When we're looking at internal engineering platforms, what are some of your main goals when you think about your internal engineering team?
I think there's a handful of things that I like to pay attention to, to make sure that the team is both productive and doing work that is serving our customers. One of the biggest things that I try to focus on is the amount of time it takes for us to produce something in the form of, like, a pull request and then get it out into production in front of customers. I want that amount of time to be as low as possible.

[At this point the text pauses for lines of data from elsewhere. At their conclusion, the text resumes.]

(** * HelloTriangleApplication: device selection and handle lifecycle

    A shallow embedding of the Vulkan bootstrap program (main.cpp): the
    queue family scan, the physical device selection, the logical device
    construction and the run / cleanup sequence, together with the
    properties of the design document that concern them.

    The member functions of [HelloTriangleApplication] read and write the
    members of the object, call into GLFW and Vulkan, and may throw
    [std::runtime_error].  They are embedded in a small monad that threads
    the object, records every API call in order, and carries the thrown
    exception.  The answers of GLFW and of the Vulkan driver are the fields
    of a [Driver]. *)

From Stdlib Require Import ZArith List Bool String Lia QArith.
Import ListNotations.
Local Open Scope string_scope.
Local Open Scope Z_scope.
Local Open Scope list_scope.

(* ================================================================= *)
(** ** API types and constants *)

(** Handles ([GLFWwindow*], [VkInstance], [VkPhysicalDevice], [VkDevice],
    [VkSurfaceKHR], [VkQueue]) are opaque machine words. *)
Definition Handle := Z.

Definition VK_NULL_HANDLE : Handle := 0.

(** [VK_QUEUE_GRAPHICS_BIT] of vulkan_core.h. *)
Definition VK_QUEUE_GRAPHICS_BIT : Z := 1.

Definition WIDTH : Z := 800.
Definition HEIGHT : Z := 600.

Definition EXIT_SUCCESS : Z := 0.
Definition EXIT_FAILURE : Z := 1.

(** The two fields of [VkQueueFamilyProperties] the program reads, both
    [uint32_t]. *)
Record VkQueueFamilyProperties : Type := mkQueueFamily {
  queueFlags : Z;
  queueCount : Z
}.

(** The fields of [VkDeviceQueueCreateInfo] the program fills in;
    [pQueuePriorities] points at the single float [queuePriority]. *)
Record VkDeviceQueueCreateInfo : Type := mkQueueCreateInfo {
  queueFamilyIndex : Z;
  dq_queueCount : Z;
  pQueuePriorities : Q
}.

(** Implicit conversion of an [int] to [uint32_t]. *)
Definition to_uint32 (z : Z) : Z := z mod 2 ^ 32.

(** The range of [int]. *)
Definition int_range (z : Z) : Prop := - 2 ^ 31 <= z < 2 ^ 31.

(* ================================================================= *)
(** ** QueueFamilyIndices *)

Record QueueFamilyIndices : Type := mkIndices {
  graphicsFamily : Z;
  presentFamily : Z
}.

(** The default member initialisers: both fields at the sentinel. *)
Definition QueueFamilyIndices_default : QueueFamilyIndices :=
  {| graphicsFamily := -1; presentFamily := -1 |}.

Definition isComplete (indices : QueueFamilyIndices) : bool :=
  (0 <=? graphicsFamily indices) && (0 <=? presentFamily indices).

Definition set_graphicsFamily (i : Z) (indices : QueueFamilyIndices) :=
  {| graphicsFamily := i; presentFamily := presentFamily indices |}.

Definition set_presentFamily (i : Z) (indices : QueueFamilyIndices) :=
  {| graphicsFamily := graphicsFamily indices; presentFamily := i |}.

(* ================================================================= *)
(** ** The application object *)

(** The private members.  Only [physicalDevice] has an initialiser; the
    others hold whatever the object was constructed over until they are
    assigned. *)
Record HelloTriangleApplication : Type := mkApp {
  window : Handle;
  instance : Handle;
  device : Handle;
  physicalDevice : Handle;
  graphicsQueue : Handle;
  surface : Handle;
  presentQueue : Handle
}.

(** Construction: [physicalDevice = VK_NULL_HANDLE], every other member
    keeps the indeterminate value [junk] has there. *)
Definition construct (junk : HelloTriangleApplication) : HelloTriangleApplication :=
  {| window := window junk; instance := instance junk; device := device junk;
     physicalDevice := VK_NULL_HANDLE;
     graphicsQueue := graphicsQueue junk; surface := surface junk;
     presentQueue := presentQueue junk |}.

Definition set_window (h : Handle) (a : HelloTriangleApplication) :=
  {| window := h; instance := instance a; device := device a;
     physicalDevice := physicalDevice a; graphicsQueue := graphicsQueue a;
     surface := surface a; presentQueue := presentQueue a |}.

Definition set_instance (h : Handle) (a : HelloTriangleApplication) :=
  {| window := window a; instance := h; device := device a;
     physicalDevice := physicalDevice a; graphicsQueue := graphicsQueue a;
     surface := surface a; presentQueue := presentQueue a |}.

Definition set_device (h : Handle) (a : HelloTriangleApplication) :=
  {| window := window a; instance := instance a; device := h;
     physicalDevice := physicalDevice a; graphicsQueue := graphicsQueue a;
     surface := surface a; presentQueue := presentQueue a |}.

Definition set_physicalDevice (h : Handle) (a : HelloTriangleApplication) :=
  {| window := window a; instance := instance a; device := device a;
     physicalDevice := h; graphicsQueue := graphicsQueue a;
     surface := surface a; presentQueue := presentQueue a |}.

Definition set_surface (h : Handle) (a : HelloTriangleApplication) :=
  {| window := window a; instance := instance a; device := device a;
     physicalDevice := physicalDevice a; graphicsQueue := graphicsQueue a;
     surface := h; presentQueue := presentQueue a |}.

Definition set_presentQueue (h : Handle) (a : HelloTriangleApplication) :=
  {| window := window a; instance := instance a; device := device a;
     physicalDevice := physicalDevice a; graphicsQueue := graphicsQueue a;
     surface := surface a; presentQueue := h |}.

(* ================================================================= *)
(** ** The outside world *)

Inductive WindowHint : Type :=
| GLFW_CLIENT_API_NO_API
| GLFW_RESIZABLE_FALSE.

(** One constructor per GLFW / Vulkan entry point the program calls, with
    the arguments it passes; a creating call also records what came back
    ([None]: a result other than [VK_SUCCESS]).  The [fill] flag of the two
    enumeration calls tells the counting call (null array) from the one
    that fills the array. *)
Inductive Call : Type :=
| glfwInit
| glfwWindowHint (hint : WindowHint)
| glfwCreateWindow (width height : Z) (title : string) (ret : Handle)
| glfwGetRequiredInstanceExtensions
| vkCreateInstance (extensions : list string) (ret : option Handle)
| glfwCreateWindowSurface (inst win : Handle) (ret : option Handle)
| vkEnumeratePhysicalDevices (inst : Handle) (fill : bool)
| vkGetPhysicalDeviceQueueFamilyProperties (dev : Handle) (fill : bool)
| vkGetPhysicalDeviceSurfaceSupportKHR (dev : Handle) (i : Z) (surf : Handle)
| vkCreateDevice (phys : Handle) (infos : list VkDeviceQueueCreateInfo)
                 (ret : option Handle)
| vkGetDeviceQueue (dev : Handle) (family index : Z)
| glfwWindowShouldClose (win : Handle)
| glfwPollEvents
| vkDestroyDevice (dev : Handle)
| vkDestroySurfaceKHR (inst surf : Handle)
| vkDestroyInstance (inst : Handle)
| glfwDestroyWindow (win : Handle)
| glfwTerminate.

(** What GLFW and the Vulkan driver answer.  [windowShouldClose w n] is the
    answer to the [n]-th call (counting from 0) of [glfwWindowShouldClose]
    on [w]. *)
Record Driver : Type := mkDriver {
  createWindow : Z -> Z -> string -> Handle;
  requiredInstanceExtensions : list string;
  createInstanceResult : list string -> option Handle;
  createWindowSurfaceResult : Handle -> Handle -> option Handle;
  physicalDevices : Handle -> list Handle;
  queueFamilyProperties : Handle -> list VkQueueFamilyProperties;
  surfaceSupport : Handle -> Z -> Handle -> bool;
  createDeviceResult : Handle -> list VkDeviceQueueCreateInfo -> option Handle;
  deviceQueue : Handle -> Z -> Z -> Handle;
  windowShouldClose : Handle -> nat -> bool
}.

(* ================================================================= *)
(** ** The monad of member functions *)

Inductive runtime_error : Type :=
| RuntimeError (what : string).

Definition what (e : runtime_error) : string :=
  match e with RuntimeError w => w end.

(** How a member function ends: it returns, it throws, or (the event loop
    only) it is still running when the fuel is spent. *)
Inductive outcome (A : Type) : Type :=
| Ret (a : A)
| Throw (e : runtime_error)
| Running.

Arguments Ret {A} a.
Arguments Throw {A} e.
Arguments Running {A}.

Record result (A : Type) : Type := mkResult {
  out : outcome A;
  app : HelloTriangleApplication;
  calls : list Call
}.

Arguments mkResult {A} out app calls.
Arguments out {A} r.
Arguments app {A} r.
Arguments calls {A} r.

Definition M (A : Type) : Type := HelloTriangleApplication -> result A.

Definition ret {A} (a : A) : M A := fun s => mkResult (Ret a) s [].

Definition throw {A} (msg : string) : M A :=
  fun s => mkResult (Throw (RuntimeError msg)) s [].

Definition bind {A B} (m : M A) (k : A -> M B) : M B :=
  fun s =>
    let r := m s in
    match out r with
    | Ret a =>
        let r' := k a (app r) in
        mkResult (out r') (app r') (calls r ++ calls r')
    | Throw e => mkResult (Throw e) (app r) (calls r)
    | Running => mkResult Running (app r) (calls r)
    end.

Definition emit (c : Call) : M unit := fun s => mkResult (Ret tt) s [c].

Definition member {A} (f : HelloTriangleApplication -> A) : M A :=
  fun s => mkResult (Ret (f s)) s [].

The platform we've built uses quite a lot of continuous delivery patterns to make sure that when we put something out there — like when we put a pull request up and it gets reviewed — it gets merged into master and within 10 minutes it's in production. We deploy sometimes dozens of times a day across a bunch of different services so we've put a lot of effort into making sure that our CD pipeline is really quick, really stable. We know when there're problems and I could talk a little bit more about some of the tools we've adopted to do that.
Another thing that we pay a lot of attention to is obviously the quality of our systems and we've come up with a number of different SLAs for the services we provide to make sure that they are the highest quality possible and also fast. So we've adopted a ton of different observability tools to make sure that, not only are things functioning properly, but when they're not we know about them long before our customers see issues in production.
We’ve had a lot of fun building this stuff and I love to geek out on it!
Could you tell us a little bit more about the tools that you guys are using and why you picked them?
We are on Google Cloud and we really like Google Cloud. We've gotten a lot of value out of it. The tools are better connected to each other than really anything else that we've come across in AWS or Azure or any of the other cloud providers.
We deploy all of our services on Cloud Run. I think of it as very highly managed Kubernetes that does auto scaling and has a very simple contract with the developer. The idea is you give Cloud Run a container, like a Docker image, and it just needs to run something on a certain port over HTTP, and then Google handles all of the auto-scaling, a lot of the provisioning of resources for that service, and you kind of just let it run.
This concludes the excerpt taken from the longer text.